Ahşap sehpanın önündeki mindere otururken sarışın, ince dudaklı kızın bakışlarını Brandon'a kenetlediğini gördüm. Aç bakışları Brandon'ın gerilen kol kaslarında, boynunda ve benim bile bakmaya cesaret edemeyeceğim noktalarında arsızca dolandı. Eğer Supermen olsaydım kızın iri kahverengi gözlerinin yerinde iki siyah boşluk kalmış olurdu. Belki de beyni arkasındaki yağlıboya köy manzarasına bulaşır, bal rengi ahşaplar kanıyla kızıla boyanırdı. Kan görmek istemiyordum, evet ancak o kızın kanını kendi ellerimle akıtmak, her damlasının parkelerin üzerinde sağa sola yayılmasını izlemek bana zevk verirdi.

Sarışın yoğun bakışlarıma karşı direncini sağlam tutamadı, bakışları bana kaydığında yüzündeki haz ifadesi saniyeler içinde asırlık buz kalıbı gibi dondu kaldı. Nasıl baktığımı bilmiyordum ancak Supermen ile aynı etkiyi yaratmıştı, sevmiştim yine de ben Batman takımındaydım.* (Adaletin Şafağı'na gönderme yapıyor)

"Brandon, bira uygun mudur?" diye sordu Amber. Göz ucuyla sarışını göz hapsine almıştım. Bir yandan Brandon'ın bacağına yaslanmış onu izliyor diğer yandan da sarışının bakması için uygun zamanı kolluyordum.

"Viski, dün akşamki güzeldi."

"Tamamdır. Andrea?"

"Bir şey içmeyeceğim," dedim. Amber bardan viski kadehi alıp dedemin favori viskisini raflarım en arkasından indirdi. Dedem viskini çok nadir Max ile paylaştığını görmüştüm. Oldukça yıllanmış ve nadide bir parçaydı. Özel üretimdi, üreticisi otuz yıl kadar önce öldüğü için son şişeleri büyük bir özveriyle azar azar tüketiyordu.

Amber kadehi Brandon'a uzatırken "Bir kadeh," dedi.

Sarışınların ortasında oturan ince yapılı ancak geniş omuzlu ve uzun esmer çocuk plastik bardağını uzatarak "Bana da versene," dedi.
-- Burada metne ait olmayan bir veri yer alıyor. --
(* ===== verification/Kalloc.v ===== *)
(** * The page allocator (kalloc.c)

    A page is named by its kernel virtual address; its contents are in [pmem]
    at the physical address.  The free list runs through the first word of
    each free page, as in the code. *)

From S2P Require Import Prelude Machine Spinlock CString ProcTable Proc Lifecycle Ready Aging.
From S2P Require Import ProcLemmas Scheduler Reach Blocking Kstate Sleeplock Solo.

(** mmu.h *)
Definition PGROUNDUP (a : Z) : Z := u32 (Z.ldiff (a + PGSIZE - 1) (PGSIZE - 1)).
Definition PGROUNDDOWN (a : Z) : Z := Z.ldiff a (PGSIZE - 1).

(** What the linker and the assembly files give: the end of the kernel image
    and the start of its writable data, the addresses of routines and tables
    whose address the C code takes, and the two programs linked into the
    kernel as bytes. *)
Class Link := {
  kend : Z;                        (* end *)
  kdata : Z;                       (* data *)
  forkret_sym : Z;
  trapret_sym : Z;
  ts_sym : nat → Z;                (* &cpus[i].ts *)
  mpenter_sym : Z;
  entrypgdir_sym : Z;
  vectors : list Z;
  initcode : list Z;               (* initcode.S *)
  entryother : list Z }.           (* entryother.S *)

(** Words of memory. *)
Definition load32 (m : mem) (a : Z) : Z := m a + 2 ^ 8 * m (a + 1) + 2 ^ 16 * m (a + 2) + 2 ^ 24 * m (a + 3).
Definition store32 (m : mem) (a v : Z) : mem :=
  store (store (store (store m a v) (a + 1) (Z.shiftr v 8)) (a + 2) (Z.shiftr v 16)) (a + 3) (Z.shiftr v 24).

Section kalloc.
Context {FU : Fuel} {LK : Link}.

(** [if(kmem.use_lock) acquire(&kmem.lock);] *)
Definition kmem_enter : K unit :=
  u <- rget use_lock ;; if negb (u =? 0) then lock kmem_lock else ret tt.
Definition kmem_leave : K unit :=
  u <- rget use_lock ;; if negb (u =? 0) then unlock kmem_lock else ret tt.

Definition kfree (v : Z) : K unit :=
  if negb (v mod PGSIZE =? 0) || (v <? kend) || (PHYSTOP <=? V2P v) then panic "kfree" else
  rmod (fun r => r <| pmem ::= fun m => memset m (V2P v) 1 PGSIZE |>) ;;;
  kmem_enter ;;;
  rmod (fun r => r <| pmem ::= fun m => store32 m (V2P v) (freelist r) |>) ;;;
  rmod (fun r => r <| freelist := v |>) ;;;
  kmem_leave.

Definition kalloc : K Z :=
  kmem_enter ;;;
  r <- rget freelist ;;
  (if negb (r =? 0) then rmod (fun k => k <| freelist := load32 (pmem k) (V2P r) |>) else ret tt) ;;;
  kmem_leave ;;;
  ret r.

(** [p] goes up by a page, so the number of pages bounds the rounds. *)
Fixpoint freerange_loop (n : nat) (p vend : Z) : K unit :=
  if p + PGSIZE <=? vend then
    match n with
    | O => fun _ => NoFuel
    | S n' => kfree p ;;; freerange_loop n' (p + PGSIZE) vend
    end
  else ret tt.
Definition freerange (vstart vend : Z) : K unit :=
  let p := PGROUNDUP vstart in freerange_loop (Z.to_nat ((vend - p) / PGSIZE)) p vend.

Definition kinit1 (vstart vend : Z) : K unit :=
  on_mach (initlock kmem_lock "kmem") ;;;
  rmod (fun r => r <| use_lock := 0 |>) ;;;
  freerange vstart vend.

Definition kinit2 (vstart vend : Z) : K unit :=
  freerange vstart vend ;;;
  rmod (fun r => r <| use_lock := 1 |>).
End kalloc.

(** ** Words *)

Lemma store32_spec m a v b :
  store32 m a v b = if (a <=? b) && (b <? a + 4) then u8 (Z.shiftr v (8 * (b - a))) else m b.
Proof.
  unfold store32, store.
  destruct (Z.eqb_spec b (a + 3)) as [->|]; [|destruct (Z.eqb_spec b (a + 2)) as [->|];
    [|destruct (Z.eqb_spec b (a + 1)) as [->|]; [|destruct (Z.eqb_spec b a) as [->|]]]].
  5: { destruct (Z.leb_spec a b), (Z.ltb_spec b (a + 4)); try reflexivity; lia. }
  4: { rewrite Z.sub_diag, Z.leb_refl. destruct (Z.ltb_spec a (a + 4)); [|lia]. cbn [andb].
       change (8 * 0) with 0. by rewrite Z.shiftr_0_r. }
  all: rewrite (proj2 (Z.leb_le a _)), (proj2 (Z.ltb_lt _ (a + 4))) by lia; cbn [andb];
       do 2 f_equal; lia.
Qed.

Lemma load_store32 m a v : load32 (store32 m a v) a = u32 v.
Proof.
  unfold load32. rewrite !store32_spec.
  replace (a - a) with 0 by lia. replace (a + 1 - a) with 1 by lia.
  replace (a + 2 - a) with 2 by lia. replace (a + 3 - a) with 3 by lia.
  repeat (match goal with |- context [Z.leb ?x ?y] => destruct (Z.leb_spec x y) end; try lia).
  repeat (match goal with |- context [Z.ltb ?x ?y] => destruct (Z.ltb_spec x y) end; try lia).
  cbn [andb]. change (8 * 0) with 0. rewrite Z.shiftr_0_r, !Z.shiftr_div_pow2 by lia. unfold u8, u32.
  change (2 ^ (8 * 1)) with 256. change (2 ^ (8 * 2)) with (256 * 256).
  change (2 ^ (8 * 3)) with (256 * (256 * 256)).
  change (2 ^ 32) with (256 * (256 * (256 * 256))). change (2 ^ 8) with 256.
  rewrite (Z.rem_mul_r v), (Z.rem_mul_r (v / 256)), (Z.rem_mul_r (v / 256 / 256)) by lia.
  rewrite <- !Z.div_div by lia. lia.
Qed.

Lemma load32_ext m m' a : (∀ b, a ≤ b < a + 4 → m b = m' b) → load32 m a = load32 m' a.
Proof. intros H. unfold load32. by rewrite !H by lia. Qed.

(** ** The free list *)

Definition page_ok {LK : Link} (v : Z) : Prop :=
  v mod PGSIZE = 0 ∧ kend ≤ v ∧ 0 ≤ V2P v < PHYSTOP ∧ KERNBASE ≤ v < 2 ^ 32.

(** The pages linked from [p], in order. *)
Fixpoint chain (m : mem) (p : Z) (l : list Z) : Prop :=
  match l with
  | [] => p = 0
  | a :: l' => p = a ∧ chain m (load32 m (V2P a)) l'
  end.

(** The allocator owns the pages [l]. *)
Record kmem_ok {LK : Link} (r : kres) (l : list Z) : Prop := {
  kmem_chain : chain (pmem r) (freelist r) l;
  kmem_nodup : NoDup l;
  kmem_pages : Forall page_ok l }.

Section kalloc_theorems.
Context {FU : Fuel} {LK : Link}.

Lemma page_pos v : page_ok v → 0 < v.
Proof. intros (_ & _ & _ & H & _). unfold KERNBASE in H. lia. Qed.

Lemma page_V2P v : page_ok v → V2P v = v - KERNBASE.
Proof.
  intros (_ & _ & _ & H). unfold V2P, u32, KERNBASE in *. apply Z.mod_small. lia.
Qed.

(** Two pages share no byte. *)
Lemma pages_disjoint v w : page_ok v → page_ok w → v ≠ w → v + PGSIZE ≤ w ∨ w + PGSIZE ≤ v.
Proof.
  intros (Hv & _) (Hw & _) Hne. unfold PGSIZE in *.
  apply Z.mod_divide in Hv as [a ->]; [|lia]. apply Z.mod_divide in Hw as [b ->]; [|lia]. lia.
Qed.

Lemma chain_ext m m' p l :
  chain m p l → (∀ a, a ∈ l → load32 m (V2P a) = load32 m' (V2P a)) → chain m' p l.
Proof.
  revert p. induction l as [|a l IH]; intros p; [done|]. intros [-> Hc] He. split; [done|].
  rewrite <- He by constructor. apply IH; [done|]. intros b Hb. apply He. by right.
Qed.

(** What the two routines do to the storage state. *)
Definition kpopped (r : kres) : kres :=
  if freelist r =? 0 then r else r <| freelist := load32 (pmem r) (V2P (freelist r)) |>.
Definition freed (v : Z) (r : kres) : kres :=
  r <| pmem := store32 (memset (pmem r) (V2P v) 1 PGSIZE) (V2P v) (freelist r) |> <| freelist := v |>.

Lemma pmem_freed v r a :
  pmem (freed v r) a =
  if (V2P v <=? a) && (a <? V2P v + 4) then u8 (Z.shiftr (freelist r) (8 * (a - V2P v)))
  else if (V2P v <=? a) && (a <? V2P v + PGSIZE) then 1 else pmem r a.
Proof.
  unfold freed. simpl. rewrite store32_spec, memset_spec by (unfold PGSIZE; lia). done.
Qed.

(** A word in another page is not touched. *)
Lemma load32_freed v w r :
  page_ok v → page_ok w → v ≠ w → load32 (pmem (freed v r)) (V2P w) = load32 (pmem r) (V2P w).
Proof.
  intros Hv Hw Hne. apply load32_ext. intros b Hb. rewrite pmem_freed.
  rewrite (page_V2P v), (page_V2P w) in * by done. pose proof (pages_disjoint _ _ Hv Hw Hne) as Hd.
  unfold PGSIZE in *. destruct (Z.leb_spec (v - KERNBASE) b); [|done].
  rewrite !(proj2 (Z.ltb_ge _ _)) by lia. done.
Qed.

Lemma freelist_word r l : kmem_ok r l → u32 (freelist r) = freelist r.
Proof.
  intros [Hc _ Hp]. destruct l as [|a l]; [by rewrite Hc|]. destruct Hc as [-> _].
  apply Forall_cons in Hp as [(_ & _ & _ & H) _]. apply Z.mod_small. unfold KERNBASE in H. lia.
Qed.

Lemma kmem_ok_freed v r l : kmem_ok r l → page_ok v → v ∉ l → kmem_ok (freed v r) (v :: l).
Proof.
  intros Hk Hv Hn. pose proof (freelist_word _ _ Hk) as Hw. destruct Hk as [Hc Hnd Hp]. constructor.
  - split; [done|]. assert (load32 (pmem (freed v r)) (V2P v) = freelist r) as ->.
    { unfold freed. simpl. by rewrite load_store32. }
    eapply chain_ext; [exact Hc|]. intros a Ha. rewrite Forall_forall in Hp. symmetry.
    apply load32_freed; [done|by apply Hp|by intros ->].
  - by constructor.
  - by constructor.
Qed.

Section solo.
Context {s : kstate} {c p : nat} {u : cpu} {q : proc} (Hsolo : solo s c p u q).

(** The state between [kmem_enter] and [kmem_leave]. *)
Definition entered (r : kres) : kstate :=
  if use_lock r =? 0 then with_res s r else inside c kmem_lock (with_res s r).

Lemma entered_res r : res (entered r) = r.
Proof. unfold entered. by destruct (use_lock r =? 0). Qed.

Lemma kmem_enter_solo r : kmem_enter (with_res s r) = Ret tt (entered r).
Proof.
  unfold kmem_enter, entered. erewrite bind_ret by reflexivity. cbn beta.
  change (res (with_res s r)) with r. destruct (use_lock r =? 0); [reflexivity|].
  apply (lock_solo Hsolo). unfold klock. tauto.
Qed.

Lemma kmem_leave_solo r : kmem_leave (entered r) = Ret tt (with_res s r).
Proof.
  unfold kmem_leave. erewrite bind_ret by reflexivity. cbn beta. rewrite entered_res. unfold entered.
  destruct (use_lock r =? 0); [reflexivity|]. apply (unlock_solo Hsolo). unfold klock. tauto.
Qed.

Lemma rmod_entered f r : use_lock (f r) = use_lock r → rmod f (entered r) = Ret tt (entered (f r)).
Proof. intros Hu. unfold entered. rewrite Hu. by destruct (use_lock r =? 0). Qed.

Lemma rget_entered {A} (f : kres → A) r : rget f (entered r) = Ret (f r) (entered r).
Proof. unfold rget, gets. by rewrite entered_res. Qed.

Lemma kalloc_solo r : kalloc (with_res s r) = Ret (freelist r) (with_res s (kpopped r)).
Proof.
  unfold kalloc. rewrite (bind_ret _ _ _ _ _ (kmem_enter_solo r)), (bind_ret _ _ _ _ _ (rget_entered _ r)).
  assert ((if negb (freelist r =? 0) then rmod (fun k => k <| freelist := load32 (pmem k) (V2P (freelist r)) |>)
           else ret tt) (entered r) = Ret tt (entered (kpopped r))) as Hp.
  { unfold kpopped. destruct (freelist r =? 0); cbn [negb]; [reflexivity|]. by rewrite rmod_entered. }
  by rewrite (bind_ret _ _ _ _ _ Hp), (bind_ret _ _ _ _ _ (kmem_leave_solo _)).
Qed.

Lemma kfree_solo v r : page_ok v → kfree v (with_res s r) = Ret tt (with_res s (freed v r)).
Proof.
  intros (H1 & H2 & H3 & _). unfold kfree.
  rewrite H1, (proj2 (Z.ltb_ge v kend)), (proj2 (Z.leb_gt PHYSTOP (V2P v))) by lia. cbn [negb orb Z.eqb].
  set (r1 := r <| pmem ::= fun m => memset m (V2P v) 1 PGSIZE |>).
  rewrite (bind_ret _ _ _ tt (with_res s r1)) by reflexivity.
  rewrite (bind_ret _ _ _ _ _ (kmem_enter_solo r1)). do 2 (erewrite bind_ret by (by apply rmod_entered)).
  by rewrite kmem_leave_solo.
Qed.

(** The allocator never gives the same page to two owners: [kalloc] takes
    a page off the free list and returns it, or returns 0 when there is none,
    and writes no memory. *)
Theorem kalloc_correct r l :
  kmem_ok r l →
  ∃ r', kalloc (with_res s r) = Ret (default 0 (head l)) (with_res s r') ∧
    kmem_ok r' (tail l) ∧ pmem r' = pmem r ∧
    ∀ v, head l = Some v → page_ok v ∧ v ∉ tail l.
Proof.
  intros Hk. pose proof Hk as [Hc Hnd Hp]. exists (kpopped r). rewrite kalloc_solo.
  destruct l as [|a l]; cbn [head tail default] in *.
  - rewrite Hc. unfold kpopped. rewrite Hc. done.
  - destruct Hc as [Hf Hc]. rewrite Hf. apply NoDup_cons in Hnd as [Hn Hnd]. apply Forall_cons in Hp as [Ha Hp].
    split; [done|]. unfold kpopped. pose proof (page_pos _ Ha).
    rewrite Hf. destruct (Z.eqb_spec a 0); [lia|]. split; [by constructor|]. split; [done|].
    by intros v [= <-].
Qed.

(** [kfree] puts the page on the free list, provided it was not there,
    and changes no byte outside the page.  It panics on an address that is not
    aligned, below the end of the kernel, or beyond the physical memory. *)
Theorem kfree_correct r l v :
  kmem_ok r l → page_ok v → v ∉ l →
  (∃ r', kfree v (with_res s r) = Ret tt (with_res s r') ∧ kmem_ok r' (v :: l) ∧
    ∀ a, a < V2P v ∨ V2P v + PGSIZE ≤ a → pmem r' a = pmem r a) ∧
  ∀ w, w mod PGSIZE ≠ 0 ∨ w < kend ∨ PHYSTOP ≤ V2P w → kfree w (with_res s r) = Panic "kfree".
Proof.
  intros Hk Hv Hn. split.
  - exists (freed v r). split; [by apply kfree_solo|]. split; [by apply kmem_ok_freed|].
    intros a Ha. rewrite pmem_freed. unfold PGSIZE in *.
    destruct (Z.leb_spec (V2P v) a), (Z.ltb_spec a (V2P v + 4096)), (Z.ltb_spec a (V2P v + 4)); try lia; done.
  - intros w Hw. unfold kfree.
    destruct (Z.eqb_spec (w mod PGSIZE) 0), (Z.ltb_spec w kend), (Z.leb_spec PHYSTOP (V2P w)); try done; lia.
Qed.

(** [n] consecutive pages from [v]. *)
Definition pages_from (v : Z) (n : nat) : list Z := (fun i => v + PGSIZE * Z.of_nat i) <$> seq 0 n.

Lemma pages_from_S v n : pages_from v (S n) = v :: pages_from (v + PGSIZE) n.
Proof.
  unfold pages_from. cbn [seq fmap list_fmap]. f_equal; [lia|].
  rewrite <- fmap_S_seq, <- list_fmap_compose. apply list_fmap_ext. intros. unfold compose. lia.
Qed.

Lemma freerange_loop_spec n p0 vend r l :
  n = Z.to_nat ((vend - p0) / PGSIZE) → kmem_ok r l → Forall page_ok (pages_from p0 n) →
  (∀ v, v ∈ pages_from p0 n → v ∉ l) →
  ∃ r', freerange_loop n p0 vend (with_res s r) = Ret tt (with_res s r') ∧ kmem_ok r' (rev (pages_from p0 n) ++ l).
Proof.
  revert p0 r l. induction n as [|n IH]; intros p0 r l Hn Hk Hp Hd; cbn [freerange_loop].
  - destruct (Z.leb_spec (p0 + PGSIZE) vend); [|by exists r].
    assert (1 ≤ (vend - p0) / PGSIZE); [|lia]. apply Z.div_le_lower_bound; unfold PGSIZE in *; lia.
  - assert (p0 + PGSIZE ≤ vend) as Hle.
    { destruct (Z.le_gt_cases (p0 + PGSIZE) vend); [done|].
      assert ((vend - p0) / PGSIZE < 1); [|lia]. apply Z.div_lt_upper_bound; unfold PGSIZE in *; lia. }
    rewrite (proj2 (Z.leb_le _ _) Hle). rewrite pages_from_S in *. apply Forall_cons in Hp as [Hp0 Hp].
    rewrite (bind_ret _ _ _ _ _ (kfree_solo p0 r Hp0)).
    destruct (IH (p0 + PGSIZE) (freed p0 r) (p0 :: l)) as (r' & Hr & Hk'); [..|exists r'; split; [done|]].
    + replace (vend - (p0 + PGSIZE)) with (vend - p0 + (-1) * PGSIZE) by lia.
      rewrite Z.div_add by (unfold PGSIZE; lia). lia.
    + apply kmem_ok_freed; [done..|]. apply Hd. by left.
    + done.
    + intros v Hv. apply not_elem_of_cons. split; [|apply Hd; by right].
      apply list_elem_of_fmap in Hv as (i & -> & _). unfold PGSIZE. lia.
    + cbn [rev]. by rewrite <- app_assoc.
Qed.

(** [freerange] frees exactly the whole pages of the range given: the
    allocator owns them afterwards besides what it owned before. *)
Theorem freerange_correct r l vstart vend :
  let p0 := PGROUNDUP vstart in
  let n := Z.to_nat ((vend - p0) / PGSIZE) in
  kmem_ok r l → Forall page_ok (pages_from p0 n) → (∀ v, v ∈ pages_from p0 n → v ∉ l) →
  ∃ r', freerange vstart vend (with_res s r) = Ret tt (with_res s r') ∧
    kmem_ok r' (rev (pages_from p0 n) ++ l).
Proof. intros p0 n. apply (freerange_loop_spec n). reflexivity. Qed.
End solo.
End kalloc_theorems.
Amber ona alaycı bir bakış attı "Kusura bakma, sadece özel misafirlere sunuluyor," dedi ve göz kırparak koltuğa oturup bira şişesini kafasına dikti.

Esmer ona dik dik bakarken bardağını masaya sertçe koydu ve bira şişesini alıp kafaya dikti.

Yapacak bir şeyler arayışı içinde "Gentlemen Jack var mı bir bakayım," diyerek ayağa kalktım.